Nokia's Lumia 900 represents the pinnacle of the company's new smartphone strategy, pairing premium components with a unique design and Microsoft's Windows Phone operating system. In our full review, we try to determine if the LTE radio, large display and other high-end features will help Nokia and Microsoft fulfill their dream of finally reestablishing themselves in the US smartphone market. Nokia's Lumia 900 represents the pinnacle of the company's new smartphone strategy, pairing premium components with a unique design and Microsoft's Windows Phone operating system. In our full review, we try to determine if the LTE radio, large display and other high-end features will help Nokia and Microsoft fulfill their dream of finally reestablishing themselves in the US smartphone market.


We've become a bit bored with the industrial design among most smartphones. Designers are repeatedly tasked with building a compact slab fitted with a touchscreen and a few buttons, but there has been room for refinement. Most devices, aside from a few notable exceptions, can easily be confused for others, while many of the distinct designs are only recognizable because of cosmetic 'enhancements' that do not serve to improve usability.

When Nokia once reigned supreme, back in the '90s and continuing into the early aughts, the Finnish handset maker introduced a number of iconic designs that led the industry toward smaller, more sensible handsets that were mimicked by competitors. The company's commercial success culminated in the 1100, an entry-level device that paired an attractive yet refined design with an affordable price. To put things into perspective, the 1100-series phones blasted past 200 million units around the same time Apple sold its 100 millionth iPod.

It is no secret that Nokia for the past few years has struggled to maintain influence in the cellphone market in the age of smartphones. Interestingly enough, the Nokia 7710 arrived in 2004 with a 3.5-inch 640x320 color touchscreen, a fledgling smartphone OS, removable storage, and a one-megapixel camera capable of recording video in several formats. The company had a three-year advantage on the iPhone, and a four-year head start on Android and the first touchscreen BlackBerry.

Getting closer to the point—and our current era—we've been waiting for Nokia to reassert itself as a leader in phone design and functionality. We liked the N8, in terms of aesthetics and basic functionality, but Android and iOS had already proven superior to Symbian by the time Nokia's 2010 flagship arrived. The N9 was even more impressive, but the switch from Symbian to MeeGo left us disappointed and doubtful of the phone's chances to catch on.

At least a few Nokia executives appear to have been thinking along the same lines. Although the N9 was already promised to the world, the company decided to scrap plans for a US launch while it secretly upgraded the hardware and reworked the electronics to run Windows Phone. We like Microsoft's latest smartphone OS, though most of the early Windows Phones, from a hardware standpoint, left little incentive to switch from iPhone or Android.

The Lumia 900 is a relatively large device, not living among the Android giants but still considerably bigger than the iPhone 4 and thicker than the Galaxy S II. Like Samsung's second-generation Galaxy S, the Lumia 900 integrates a 4.3-inch display.

Aside from the the raw specs, Nokia designers have found a unique way to combine curved and flat surfaces.
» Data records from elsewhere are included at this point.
(* ===== verification/Values.v ===== *)
(** * Values: decoded JSON

    What Go's [any] holds after decoding JSON or YAML, shared by the
    components that walk values.  A [map[string]any] is the list of its
    entries in the order of its keys, each key once ([wf]); so two maps that
    Go finds equal are equal lists, and a walk over the sorted keys is a walk
    over the list.

    [VTyped v] is a value of a type that is not one of those, such as the
    [[]map[string]any] of a table's rows or the [map[string]string] of an
    answer's headers: the program's type switches have no case for it, and it
    encodes to the JSON that [v] encodes to. *)
From S2P Require Import Prelude GoStrings Float64 Regex.
From stdpp Require Import pretty.

Set Warnings "-register-all".

Inductive value : Type :=
  | VNil
  | VBool (b : bool)
  | VInt (n : Z)
  | VFloat (f : float64)
  | VNumber (s : string)
  | VStr (s : string)
  | VList (l : list value)
  | VMap (m : list (string * value))
  | VTyped (v : value).

(** [strconv.Itoa], [FormatInt] in base 10. *)
Definition Itoa (n : Z) : string := pretty n.

(** [strconv.Atoi]. *)
Fixpoint digits_val (s : string) (v : Z) : option Z :=
  match s with
  | "" => Some v
  | String c s => if is_digit c then digits_val s (v * 10 + (byte_val c - 48))%Z else None
  end.

Definition Atoi (s : string) : option Z :=
  let '(neg, body) := match s with
                      | String c r => if Ascii.eqb c "-" then (true, r) else if Ascii.eqb c "+" then (false, r) else (false, s)
                      | "" => (false, "")
                      end in
  match body with
  | "" => None
  | _ => match digits_val body 0 with
         | Some v => let v := if (neg : bool) then (- v)%Z else v in if in_int64 v then Some v else None
         | None => None
         end
  end.

(** [strconv.ParseInt] in base 10 at 64 bits: the value it returns, with the
    error beside it; out of range it is the nearest end. *)
Inductive num_error : Type := ErrSyntax | ErrRange.

Fixpoint uint_loop (s : string) (n : Z) : Z * option num_error :=
  match s with
  | "" => (n, None)
  | String c s =>
      if negb (is_digit c) then (0%Z, Some ErrSyntax)
      else let m := (n * 10 + (byte_val c - 48))%Z in
           if (m <? 2 ^ 64)%Z then uint_loop s m else ((2 ^ 64 - 1)%Z, Some ErrRange)
  end.

Definition ParseInt (s : string) : Z * option num_error :=
  let '(neg, body) := match s with
                      | String c r => if Ascii.eqb c "+" then (false, r) else if Ascii.eqb c "-" then (true, r) else (false, s)
                      | "" => (false, "")
                      end in
  match (if String.eqb body "" then (0%Z, Some ErrSyntax) else uint_loop body 0) with
  | (_, Some ErrSyntax) => (0%Z, Some ErrSyntax)
  | (un, err) =>
      if negb neg && (2 ^ 63 <=? un)%Z then ((2 ^ 63 - 1)%Z, Some ErrRange)
      else if (neg : bool) && (2 ^ 63 <? un)%Z then ((- 2 ^ 63)%Z, Some ErrRange)
      else (if (neg : bool) then (- un)%Z else un, err)
  end.

(** Keys in the order of [sort.Strings]. *)
Definition key_lt (a b : string) : Prop := String.ltb a b = true.

Definition keys (m : list (string * value)) : list string := m.*1.

Definition obj_get (m : list (string * value)) (k : string) : option value :=
  snd <$> List.find (fun e => String.eqb e.1 k) m.

(** [m[k] = v]. *)
Fixpoint obj_set (m : list (string * value)) (k : string) (v : value) : list (string * value) :=
  match m with
  | [] => [(k, v)]
  | (k', v') :: m' =>
      if String.eqb k' k then (k, v) :: m'
      else if String.ltb k k' then (k, v) :: (k', v') :: m'
      else (k', v') :: obj_set m' k v
  end.

Lemma obj_get_set m k k' v : obj_get (obj_set m k v) k' = if String.eqb k k' then Some v else obj_get m k'.
Proof.
  unfold obj_get. induction m as [|[a w] m IH]; simpl.
  - by destruct (String.eqb k k').
  - destruct (String.eqb_spec a k) as [->|N]; [simpl; by destruct (String.eqb k k')|].
    destruct (String.ltb k a); simpl.
    + by destruct (String.eqb k k').
    + destruct (String.eqb_spec a k') as [->|N']; [by rewrite (proj2 (String.eqb_neq k k') (not_eq_sym N))|exact IH].
Qed.

Section induction.
Context (P : value -> Prop).
Context (HNil : P VNil) (HBool : forall b, P (VBool b)) (HInt : forall n, P (VInt n))
  (HFloat : forall f, P (VFloat f)) (HNumber : forall s, P (VNumber s)) (HStr : forall s, P (VStr s))
  (HList : forall l, Forall P l -> P (VList l)) (HMap : forall m, Forall (fun e => P e.2) m -> P (VMap m))
  (HTyped : forall v, P v -> P (VTyped v)).

Definition value_ind' : forall v, P v :=
  fix go v :=
    match v with
    | VNil => HNil
    | VBool b => HBool b
    | VInt n => HInt n
    | VFloat f => HFloat f
    | VNumber s => HNumber s
    | VStr s => HStr s
    | VList l => HList l ((fix gol (l : list value) : Forall P l :=
                             match l with [] => Forall_nil_2 P | v :: l => Forall_cons_2 P v l (go v) (gol l) end) l)
    | VMap m => HMap m ((fix gom (m : list (string * value)) : Forall (fun e => P e.2) m :=
                           match m with
                           | [] => Forall_nil_2 (fun e => P e.2)
                           | e :: m => Forall_cons_2 (fun e => P e.2) e m (go e.2) (gom m)
                           end) m)
    | VTyped v => HTyped v (go v)
    end.
End induction.

(** Every map has its keys in order, each once. *)
Fixpoint wf (v : value) : Prop :=
  match v with
  | VList l => (fix wfl l := match l with [] => True | v :: l => wf v /\ wfl l end) l
  | VMap m => StronglySorted key_lt (keys m) /\
              (fix wfm m := match m with [] => True | (_, v) :: m => wf v /\ wfm m end) m
  | _ => True
  end.

Lemma wf_list l : wf (VList l) <-> Forall wf l.
Proof.
  induction l as [|v l IH]; [split; [constructor|done]|]. rewrite Forall_cons, <-IH. done.
Qed.

Lemma wf_map m : wf (VMap m) <-> StronglySorted key_lt (keys m) /\ Forall (fun e => wf e.2) m.
Proof.
  cbn [wf]. apply and_iff_compat_l. induction m as [|[k v] m IH]; [split; [constructor|done]|].
  rewrite Forall_cons, <-IH. done.
Qed.

Lemma ltb_irrefl s : String.ltb s s = false.
Proof.
  unfold String.ltb. replace (String.compare s s) with Eq; [done|]. symmetry.
  induction s as [|a s IH]; [done|]. cbn. unfold Ascii.compare. by rewrite N.compare_refl.
Qed.

Lemma key_lt_ne a b : key_lt a b -> a <> b.
Proof. intros H ->. unfold key_lt in H. by rewrite ltb_irrefl in H. Qed.

Lemma sorted_keys_NoDup m : StronglySorted key_lt (keys m) -> NoDup (keys m).
Proof.
  induction 1 as [|k l _ IH Hk]; constructor; [|done]. rewrite Forall_forall in Hk.
  intros Hin. by apply (key_lt_ne k k (Hk k Hin)).
Qed.

(** Setting a key that is there replaces its entry. *)
Lemma obj_set_middle pre k v v' post :
  StronglySorted key_lt (keys (pre ++ (k, v) :: post)) ->
  obj_set (pre ++ (k, v) :: post) k v' = pre ++ (k, v') :: post.
Proof.
  induction pre as [|[k0 v0] pre IH]; intros Hs; cbn [app obj_set].
  - by rewrite String.eqb_refl.
  - cbn in Hs. inversion Hs as [|? ? Hs' Hk]; subst.
    assert (key_lt k0 k) as Hlt.
    { rewrite Forall_forall in Hk. apply Hk. unfold keys. rewrite fmap_app, elem_of_app. right. by left. }
    rewrite (proj2 (String.eqb_neq k0 k)) by (by apply key_lt_ne).
    assert (String.ltb k k0 = false) as ->.
    { unfold key_lt, String.ltb in *. rewrite String.compare_antisym. by destruct (String.compare k0 k). }
    f_equal. by apply IH.
Qed.

(** The strict order of strings. *)
Lemma ltb_leb a b : String.ltb a b = negb (String.leb b a).
Proof. unfold String.ltb, String.leb. rewrite (String.compare_antisym b a). by destruct (String.compare a b). Qed.

Lemma ltb_trans a b c : String.ltb a b = true -> String.ltb b c = true -> String.ltb a c = true.
Proof.
  rewrite !ltb_leb, !negb_true_iff. intros H1 H2. apply not_true_iff_false. intros H.
  assert (Hab : String.le a b). { destruct (String.le_total a b) as [?|Hba]; [done|]. unfold String.le in Hba. by rewrite H1 in Hba. }
  assert (Hcb : String.le c b) by (transitivity a; [unfold String.le; by rewrite H|done]).
  unfold String.le in Hcb. by rewrite H2 in Hcb.
Qed.

Lemma ltb_asym a b : String.ltb a b = true -> String.ltb b a = false.
Proof. intros H. apply not_true_iff_false. intros H'. pose proof (ltb_trans _ _ _ H H') as E. by rewrite ltb_irrefl in E. Qed.

Lemma ltb_total a b : String.ltb a b = false -> String.ltb b a = false -> a = b.
Proof.
  rewrite !ltb_leb, !negb_false_iff. intros H1 H2. by apply String.leb_antisym.
Qed.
The back housing starts as a broad convex near the center, nearly flat, before steepening toward the left and right edges as the surface wraps around to meet the flat display bezel. The top and bottom caps are perfectly flat, though the front and back panels are curved inward to reduce the area of each cap.
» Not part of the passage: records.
(* ===== verification/Dlp.v ===== *)
(** * Dlp: scanning and masking a value

    [internal/dlp/dlp.go].  One walk over a value runs the detectors over
    every string within a byte budget and a deadline, records what it found
    and, for the mask action, rewrites the strings.  The scanner's mutable
    part is threaded through the walk; [clock n] is what the [n]-th read of
    the clock answers. *)
From S2P Require Import Prelude GoStrings Regex Detectors Values.

Open Scope list_scope.

Inductive Action : Type := ActionAllow | ActionMask | ActionRefuse | ActionOther (s : string).

#[export] Instance Action_eq_dec : EqDecision Action.
Proof. solve_decision. Defined.

Record Finding : Type := mkFinding {
  f_Detector : string;
  f_Rule : string;
  f_Kind : string;
  f_Confidence : Confidence;
  f_Path : string;
  f_Start : nat;
  f_End : nat;
}.

Record Options : Type := mkOptions {
  o_Detectors : list Detector;
  o_MaxBytes : Z;
  o_Root : string;
  o_Deadline : option Z;
}.

Record Result : Type := mkResult { rs_Findings : list Finding; rs_Matches : nat; rs_Bytes : nat; rs_Truncated : bool }.

(** The fixed part of a scanner, and the part the walk changes. *)
Record scanner : Type := mkScanner {
  s_detectors : list Detector;
  s_secretKey : bool;
  s_mask : bool;
  s_deadline : option Z;
}.

Record scan : Type := mkScan { sc_budget : Z; sc_timedOut : bool; sc_reads : nat; sc_res : Result }.

Definition DefaultMaxBytes : Z := Z.shiftl 64 10.

Definition maxInt : Z := 9223372036854775807.

Definition ruleTooMany : string := "too_many_matches".

(** [errors.Is] of what [Apply] returns. *)
Inductive scan_error : Type := ErrRefusedDeadline | ErrRefusedKinds (kinds : string).

Definition newScanner (opt : Options) (mask : bool) : scanner * scan :=
  let dets := match o_Detectors opt with [] => builtins | dets => dets end in
  let budget := if (o_MaxBytes opt =? 0)%Z then DefaultMaxBytes
                else if (o_MaxBytes opt <? 0)%Z then maxInt else o_MaxBytes opt in
  (mkScanner (List.filter (fun d => negb (String.eqb (d_Name d) DetectorSecretKey)) dets)
             (existsb (fun d => String.eqb (d_Name d) DetectorSecretKey) dets) mask (o_Deadline opt),
   mkScan budget false 0 (mkResult [] 0 0 false)).

Definition root (opt : Options) : string := if String.eqb (o_Root opt) "" then "$" else o_Root opt.

Definition redaction (k : string) : string := "<redacted:" +:+ k +:+ ">".

(** [utf8.RuneStart]. *)
Definition RuneStart (c : ascii) : bool := negb ((128 <=? byte_val c) && (byte_val c <? 192))%Z.

Fixpoint runeBoundary (s : list ascii) (n : nat) : nat :=
  match n with
  | 0 => 0
  | S n' => match s !! n with
            | Some c => if RuneStart c then n else runeBoundary s n'
            | None => n
            end
  end.

Definition record (f : Finding) (st : scan) : scan :=
  let r := sc_res st in
  let findings := if length (rs_Findings r) <? maxFindings then rs_Findings r ++ [f] else rs_Findings r in
  mkScan (sc_budget st) (sc_timedOut st) (sc_reads st) (mkResult findings (S (rs_Matches r)) (rs_Bytes r) (rs_Truncated r)).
The overall shape results in one of the best-looking and easiest-to-hold phones that we've had a chance to try out. Keeping rounded edges on the left and right edges makes the device secure in the hand and comfortable to use for extended periods of time. When typing with one hand, placing our small finger diagonally across the bottom surface, we found the flat cap be conducive to accurate typing and more comfortable than a curved surface.

We are fans of metal housings, though the Lumia 900's one-piece polycarbonate shell feels more like anodized aluminum than plastic. The solid construction does not flex under normal use, and we did not hear any creaks or hollow sounds. We suspect that a tall drop onto concrete could prove that a well-designed polycarbonate shell can absorb slightly more force than aluminum without warping, however both materials can be easily scratched and chipped.


Nokia chose to equip the Lumia 900 with a Gorilla Glass-protected AMOLED display packing 800x480 resolution, matching the pixel count of other Windows Phones. We like the 4.3-inch layout, however we found the pixel density to be a significant shortcoming. Several high-end Android phones bring 1280x720 displays, while the iPhone 4 offered a 640x960 panel when it was released nearly two years ago.

The AMOLED panel is particularly stunning when used in conjunction with the Windows Phone OS, allowing the colorful panes to float atop the deep-black background, though some users may find the color saturation to be a bit too exaggerated.

Nokia takes the technology one step further with 'ClearBlack', a polarization technique that aims to reduce reflections from ambient light. Rather than relying solely on anti-reflective surface coatings, the company developed an ingenious system that combines linear and circular polarizers to block most of the light that would normally reflect off the AMOLED panel and back to the user's eyes.

ClearBlack clearly sounds gimmicky, but we observed a noticeable improvement in sunlight readability. The display even looks better indoors, eliminating the minor reflections that typically indicate where the display edge terminates and the bezel begins.

Software performance

There is not much to say about the Lumia 900's performance that hasn't been noted in earlier Windows Phone reviews. The device integrates a single-core 1.4GHz Snapdragon processor, keeping to Microsoft's platform specifications.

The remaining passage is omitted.